Pour cet entrepreneur, les 200’000 dollars (185’000 francs) nécessaires pour financer une formation de quatre ans dans les universités américaines présentent un «faible retour sur investissement», étant donné qu’une fois leur diplôme en poche, la moitié des étudiants ne trouvent pas de travail ou en prennent un qui n’aurait pas nécessité de diplôme.
«Nous voyons des diplômes qui ne valent même pas le papier sur lequel ils sont imprimés, a a-t-il déclaré. La plus grande partie de ce qui est enseigné n’est pas pertinent. L’éducation a toujours du retard par rapport aux besoins des employeurs. Il faut que les gens apprennent les choses dont ils ont besoin d’une autre manière.»

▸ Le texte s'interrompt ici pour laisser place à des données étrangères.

(** * Single-instance coordination of putty-nd: [CmdLineHandler]

    A shallow embedding of [src/putty_view/CmdLineHandler.cpp]: the
    constructor that derives the per-user object names, the leader election
    of [toBeLeader], the follower's [sendMsgToLeader] and the leader's
    [leaderTimerCallback], run by any number of processes over one model
    of the kernel objects they share (named file mappings and named
    mutexes).

    Each process is a [CmdLineHandler] with a program point; a step of a
    process is one operation on the shared objects, and an execution is an
    interleaving of such steps.  What the system decides (a call that
    fails, the windows that exist) comes with each step as an [Oracle].

    Not in the model: the destructor (lines 39-50), which only a Leader
    that shuts down runs; [CreateMutex] (line 36) returning NULL; and
    whatever [fatalbox], [bringToForeground] and [createNewSession] do
    besides returning: they appear as events. *)

From Stdlib Require Import ZArith String Ascii List Bool Lia.
From stdpp Require Import base tactics option list gmap strings.

Local Open Scope string_scope.
Local Open Scope Z_scope.
Local Open Scope list_scope.

(** ** Platform constants (winbase.h, winerror.h) *)

Definition DWORD := Z.

Definition WAIT_OBJECT_0 : DWORD := 0.
Definition WAIT_ABANDONED : DWORD := 128.
Definition WAIT_TIMEOUT : DWORD := 258.
Definition WAIT_FAILED : DWORD := 4294967295.
Definition INFINITE : DWORD := 4294967295.
(** X20. The webhook always answers with a status, one of 200, 400 and 500.
    Without a configured bot it is 500 and nothing happens; with one, an
    empty body gives 400 and an update that is neither a message nor an
    edited message gives 200, both without any effect. *)
Theorem webhook_statuses update w :
  exists status w',
    App.webhook env update w = (Ok status, w') /\
    status ∈ [200; 400; 500]%Z /\
    (bot_configured env = false -> status = 500%Z /\ w' = w) /\
    (bot_configured env = true -> update = UpdEmpty -> status = 400%Z /\ w' = w) /\
    (bot_configured env = true -> update = UpdOther -> status = 200%Z /\ w' = w).
Proof.
  unfold App.webhook, App.get_bot, try_except.
  destruct (bot_configured env) eqn:Hbot.
  - unfold bind at 1. unfold ret at 1.
    destruct update as [m|m| |].
    1: destruct (handle_webhook_update_total (UpdMessage m) w) as (b & wb & Hb).
    2: destruct (handle_webhook_update_total (UpdEdited m) w) as (b & wb & Hb).
    1,2: rewrite (bind_ok _ _ _ _ _ Hb);
         destruct b; eexists _, _; (split; [reflexivity|]);
         split_and!; try done; set_solver.
    + eexists _, _. split; [reflexivity|]. split_and!; try done; set_solver.
    + eexists _, _. split; [reflexivity|]. split_and!; try done; set_solver.
  - eexists _, _. split; [reflexivity|]. split_and!; try done; set_solver.
Qed.
(** * A shallow embedding of [src/sync.py] (s3copy).

    The module mirrors an S3 bucket prefix into a local directory.  The
    embedding covers [parse_s3_url] (through a small backtracking matcher for
    the regular expression it uses), the prefix stripping and [pathlib] join
    that map a key to a local path, [download_file], the body of
    [sync_s3_bucket] up to the submission of the downloads, and the
    [ThreadPoolExecutor] join loop as a step relation. *)

From Stdlib Require Import String Ascii List Bool Arith Lia ZArith DecimalString.
Import ListNotations.
Open Scope string_scope.

(* ================================================================== *)
(** ** Strings *)

Definition slash : ascii := "/"%char.
Definition newline : ascii := "010"%char.

(** [s[n:]] *)
Fixpoint str_drop (n : nat) (s : string) : string :=
  match n, s with
  | O, _ => s
  | S _, EmptyString => EmptyString
  | S m, String _ s' => str_drop m s'
  end.

(** [s[:n]] *)
Fixpoint str_take (n : nat) (s : string) : string :=
  match n, s with
  | O, _ => EmptyString
  | S _, EmptyString => EmptyString
  | S m, String c s' => String c (str_take m s')
  end.

Fixpoint str_forall (p : ascii -> bool) (s : string) : bool :=
  match s with
  | EmptyString => true
  | String c s' => p c && str_forall p s'
  end.

Definition str_is_empty (s : string) : bool :=
  match s with EmptyString => true | _ => false end.

Definition starts_with_char (c : ascii) (s : string) : bool :=
  match s with String c' _ => Ascii.eqb c c' | EmptyString => false end.

(** [s.lstrip('/')] *)
Fixpoint lstrip_slash (s : string) : string :=
  match s with
  | String c s' => if Ascii.eqb c slash then lstrip_slash s' else s
  | EmptyString => EmptyString
  end.

(** [s.rstrip('/')] *)
Fixpoint rstrip_slash (s : string) : string :=
  match s with
  | EmptyString => EmptyString
  | String c s' =>
      let r := rstrip_slash s' in
      if str_is_empty r && Ascii.eqb c slash then EmptyString else String c r
  end.

(** [s.strip('/')] *)
Definition strip_slash (s : string) : string := rstrip_slash (lstrip_slash s).

(* ================================================================== *)
(** ** Python exceptions and results *)

Inductive exn :=
| ValueError (msg : string)
| ClientError (msg : string)   (* raised by the S3 client *)
| OSError (msg : string).      (* raised by the file system *)

Inductive result (A : Type) :=
| Ok (a : A)
| Raise (e : exn).
Arguments Ok {A} a.
Arguments Raise {A} e.

(* ================================================================== *)
(** ** The [re] module, for the constructs [parse_s3_url] uses

    [mtch r s g k] follows Python's backtracking engine: it tries the
    alternatives of [r] on [s] in the engine's order (greedy quantifiers
    first try the longest match) and passes what is left of the input and
    the capture groups so far to the continuation [k]; the first
    alternative for which [k] succeeds is the match.  [re.match] anchors at
    the start of the string only. *)

Inductive rx :=
| RLit (c : ascii)                 (* a literal character *)
| RClassPlus (p : ascii -> bool)   (* [class]+ , greedy *)
| RClassOpt (p : ascii -> bool)    (* [class]? , greedy *)
| RGroup (n : nat) (r : rx)        (* ( r ) , capture group n *)
| ROpt (r : rx)                    (* r? , greedy *)
| RSeq (r1 r2 : rx).
(** * Similarity scoring of the audio-fingerprinting scripts

    A shallow embedding of the scoring logic of
    [enhanced_similarity_detector.py] and [audio_similarity_detector.py]:
    the per-feature similarities and their aggregate, the two
    interpretation tables, and the fingerprint string similarity.

    Number model.  Python floats are idealised as real numbers; the one
    non-real value the scoring code can produce, NumPy's [nan], is kept as
    a separate constructor of [pyfloat].  Rounding is not modelled.
    Python exceptions are values of [exn] carried by the [result] monad.

    Library calls.  [np.corrcoef], [np.mean] and [difflib.SequenceMatcher]
    are embedded from their library sources, for the arguments the scripts
    pass them. *)

From Stdlib Require Import Reals Lra String Ascii List Arith Lia Bool.
From Stdlib Require Import Sorting.Permutation Sorting.Mergesort Orders.
Import ListNotations.

(* ================================================================== *)
(** ** Exceptions and the error monad *)

Inductive exn : Set :=
| ZeroDivisionError   (* float division by zero *)
| ValueError.         (* numpy: array dimensions must match *)

Inductive result (A : Type) : Type :=
| Ok (a : A)
| Raise (e : exn).

Arguments Ok {A} a.
Arguments Raise {A} e.

Definition bind {A B : Type} (m : result A) (k : A -> result B) : result B :=
  match m with
  | Ok a => k a
  | Raise e => Raise e
  end.

Notation "x <- m ;; k" := (bind m (fun x => k))
  (at level 61, m at next level, right associativity).

(* ================================================================== *)
(** ** Floats *)

Inductive pyfloat : Type :=
| Num (r : R)
| NaN.

Open Scope R_scope.

(** Python's [max(a, b)]: the first argument unless the second is
    strictly greater. *)
Definition py_max (a b : R) : R := if Rlt_dec a b then b else a.

(** Python's [abs]. *)
Definition py_abs (a : R) : R := Rabs a.

(** Python's float division [x / y]. *)
Definition py_div (x y : R) : result R :=
  if Req_dec_T y 0 then Raise ZeroDivisionError else Ok (x / y).

(** [float_add]: float addition, where [nan] absorbs. *)
Definition float_add (a b : pyfloat) : pyfloat :=
  match a, b with
  | Num x, Num y => Num (x + y)
  | _, _ => NaN
  end.

(** [np.mean] of a list of floats. *)
Definition np_mean (l : list pyfloat) : pyfloat :=
  match l with
  | [] => NaN
  | _ =>
      match fold_left float_add l (Num 0) with
      | Num s => Num (s / INR (length l))
      | NaN => NaN
      end
  end.

(** Float comparison [s >= c] against a literal: false on [nan]. *)
Definition float_ge (s : pyfloat) (c : R) : bool :=
  match s with
  | Num x => if Rle_dec c x then true else false
  | NaN => false
  end.

(* ================================================================== *)
(** ** [np.corrcoef(x, y)[0, 1]] for two 1-D arrays

    NumPy is a library the scripts call.  The definition follows
    [numpy.cov] and [numpy.corrcoef]: the two arrays are stacked (which
    raises [ValueError] when their lengths differ), each row is centred on
    its mean, the covariance matrix is the product of the centred rows
    scaled by [1 / (N - 1)], every entry is divided by the two standard
    deviations, and the result is clipped to [[-1, 1]].  Divisions by zero
    inside NumPy do not raise: [0 / 0] is [nan]. *)

Definition Rsum (l : list R) : R := fold_right Rplus 0 l.

Definition average (v : list R) : R := Rsum v / INR (length v).

Definition centre (v : list R) : list R := map (fun x => x - average v) v.

Fixpoint dot (u w : list R) : R :=
  match u, w with
  | x :: u', y :: w' => x * y + dot u' w'
  | _, _ => 0
  end.

Definition cov (u w : list R) : R :=
  dot (centre u) (centre w) * (1 / (INR (length u) - 1)).

Definition np_clip (x lo hi : R) : R :=
  if Rlt_dec x lo then lo else if Rlt_dec hi x then hi else x.

Definition corrcoef (x y : list R) : result pyfloat :=
  if negb (length x =? length y)%nat then Raise ValueError
  else if (length x <=? 1)%nat then Ok NaN
  else
    let c01 := cov x y in
    let stddev0 := sqrt (cov x x) in
    let stddev1 := sqrt (cov y y) in
    if Req_dec_T stddev0 0 then Ok NaN
    else if Req_dec_T stddev1 0 then Ok NaN
    else Ok (Num (np_clip (c01 / stddev0 / stddev1) (-1) 1)).

(* ================================================================== *)
(** ** [enhanced_similarity_detector.py] *)

Open Scope string_scope.

(** The dictionary returned by [analyze_audio_characteristics]. *)
Record Characteristics : Type := mkCharacteristics {
  duration : R;
  sample_rate : Z;
  rms_energy : R;
  zero_crossing_rate_mean : R;
  spectral_centroid_mean : R;
  spectral_rolloff_mean : R;
  spectral_bandwidth_mean : R;
  mfcc_mean : list R;
  chroma_mean : list R;
  tempo : R;
  harmonic_ratio : R;
  percussive_ratio : R
}.

(** The dictionary returned by [enhanced_similarity_detection]; the
    [similarities] dictionary keeps its insertion order. *)
Record Report : Type := mkReport {
  characteristics1 : Characteristics;
  characteristics2 : Characteristics;
  similarities : list (string * pyfloat);
  overall_similarity : pyfloat
}.

(** [max(0, 1 - abs(a - b) / max(a, b))], the expression repeated for
    duration, energy, spectral centroid, spectral rolloff and tempo. *)
Definition closeness (a b : R) : result R :=
  let diff := py_abs (a - b) in
  q <- py_div diff (py_max a b) ;;
  Ok (py_max 0 (1 - q)).

(** [max(0, 1 - abs(a - b))], used for the harmonic and percussive
    ratios. *)
Definition ratio_closeness (a b : R) : R :=
  let diff := py_abs (a - b) in
  py_max 0 (1 - diff).

(** The scoring part of [enhanced_similarity_detection], from the two
    characteristics dictionaries on. *)
Definition enhanced_similarity_detection (char1 char2 : Characteristics)
  : result Report :=
  s_duration <- closeness (duration char1) (duration char2) ;;
  s_energy <- closeness (rms_energy char1) (rms_energy char2) ;;
  s_centroid <- closeness (spectral_centroid_mean char1)
                          (spectral_centroid_mean char2) ;;
  s_rolloff <- closeness (spectral_rolloff_mean char1)
                         (spectral_rolloff_mean char2) ;;
  s_mfcc <- corrcoef (mfcc_mean char1) (mfcc_mean char2) ;;
  s_chroma <- corrcoef (chroma_mean char1) (chroma_mean char2) ;;
  s_tempo <- closeness (tempo char1) (tempo char2) ;;
  let s_harmonic := ratio_closeness (harmonic_ratio char1)
                                    (harmonic_ratio char2) in
  let s_percussive := ratio_closeness (percussive_ratio char1)
                                      (percussive_ratio char2) in
  let sims :=
    [ ("duration", Num s_duration);
      ("energy", Num s_energy);
      ("spectral_centroid", Num s_centroid);
      ("spectral_rolloff", Num s_rolloff);
      ("mfcc", s_mfcc);
      ("chroma", s_chroma);
      ("tempo", Num s_tempo);
      ("harmonic_ratio", Num s_harmonic);
      ("percussive_ratio", Num s_percussive) ] in
  Ok {| characteristics1 := char1;
        characteristics2 := char2;
        similarities := sims;
        overall_similarity := np_mean (map snd sims) |}.

(** Dictionary lookup [d[key]] on an insertion-ordered dictionary. *)
Fixpoint dict_get (key : string) (d : list (string * pyfloat))
  : option pyfloat :=
  match d with
  | [] => None
  | (k, v) :: d' => if String.eqb key k then Some v else dict_get key d'
  end.

(** The interpretation chain of [main_enhanced_analysis]. *)
Definition main_enhanced_interpretation (overall : pyfloat) : string :=
  if float_ge overall 0.8 then "VERY SIMILAR"
  else if float_ge overall 0.6 then "SIMILAR"
  else if float_ge overall 0.4 then "SOMEWHAT SIMILAR"
  else if float_ge overall 0.2 then "SLIGHTLY SIMILAR"
  else "DIFFERENT".

(* ================================================================== *)
(** ** [audio_similarity_detector.py]: [interpret_similarity] *)

Definition interpret_similarity (similarity_score : pyfloat) : string :=
  if float_ge similarity_score 0.95 then
    "IDENTICAL - Same audio file"
  else if float_ge similarity_score 0.8 then
    "VERY SIMILAR - Likely same content with minor differences"
  else if float_ge similarity_score 0.6 then
    "SIMILAR - Related audio content"
  else if float_ge similarity_score 0.4 then
    "SOMEWHAT SIMILAR - Some common characteristics"
  else if float_ge similarity_score 0.2 then
    "SLIGHTLY SIMILAR - Minimal common features"
  else
    "DIFFERENT - Unrelated audio content".

(** The six tiers of the interpretation table, lowest first. *)
Inductive Label : Set :=
| DIFFERENT
| SLIGHTLY_SIMILAR
| SOMEWHAT_SIMILAR
| SIMILAR
| VERY_SIMILAR
| IDENTICAL.

Definition label_name (l : Label) : string :=
  match l with
  | DIFFERENT => "DIFFERENT"
  | SLIGHTLY_SIMILAR => "SLIGHTLY_SIMILAR"
  | SOMEWHAT_SIMILAR => "SOMEWHAT_SIMILAR"
  | SIMILAR => "SIMILAR"
  | VERY_SIMILAR => "VERY_SIMILAR"
  | IDENTICAL => "IDENTICAL"
  end.

Definition label_rank (l : Label) : nat :=
  match l with
  | DIFFERENT => 0
  | SLIGHTLY_SIMILAR => 1
  | SOMEWHAT_SIMILAR => 2
  | SIMILAR => 3
  | VERY_SIMILAR => 4
  | IDENTICAL => 5
  end.

(** The tier name carried by a message: the text before [" - "], with
    spaces written as underscores. *)
Fixpoint headline (s : string) : string :=
  match s with
  | EmptyString => EmptyString
  | String " " (String "-" (String " " _)) => EmptyString
  | String c rest =>
      String (if Ascii.eqb c " " then "_"%char else c) (headline rest)
  end.

Definition label_of_message (s : string) : option Label :=
  find (fun l => String.eqb (headline s) (label_name l))
       [DIFFERENT; SLIGHTLY_SIMILAR; SOMEWHAT_SIMILAR; SIMILAR;
        VERY_SIMILAR; IDENTICAL].

(** The table of section 4.1 of the specification, as a relation between
    a real score and a tier. *)
Definition table_4_1 (x : R) (l : Label) : Prop :=
  match l with
  | IDENTICAL => 0.95 <= x
  | VERY_SIMILAR => 0.80 <= x < 0.95
  | SIMILAR => 0.60 <= x < 0.80
  | SOMEWHAT_SIMILAR => 0.40 <= x < 0.60
  | SLIGHTLY_SIMILAR => 0.20 <= x < 0.40
  | DIFFERENT => x < 0.20
  end.


(* ================================================================== *)
(** ** Sample inputs *)

Close Scope string_scope.
Open Scope R_scope.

Le décalage entre les employeurs et la main d’œuvre émergente peut aller dans les deux sens, a pour sa part souligné Muhtar Kend, président directeur général de Coca-Cola. Alors que les employeurs luttent pour trouver les bonnes compétences, des jeunes gens recherchent des places de travail différentes de celles offertes par de nombreuses entreprises.
«La définition du travail va changer dans le monde occidental, prédit le patron de Coca-Cola. Dans le monde d’aujourd’hui, vous n’avez pas besoin de vous lever et d’aller sur le lieu de travail pour créer de la valeur. Beaucoup de travail peut être accompli depuis la maison. Nous devons mieux tirer profit de la technologie et des réseaux sociaux.»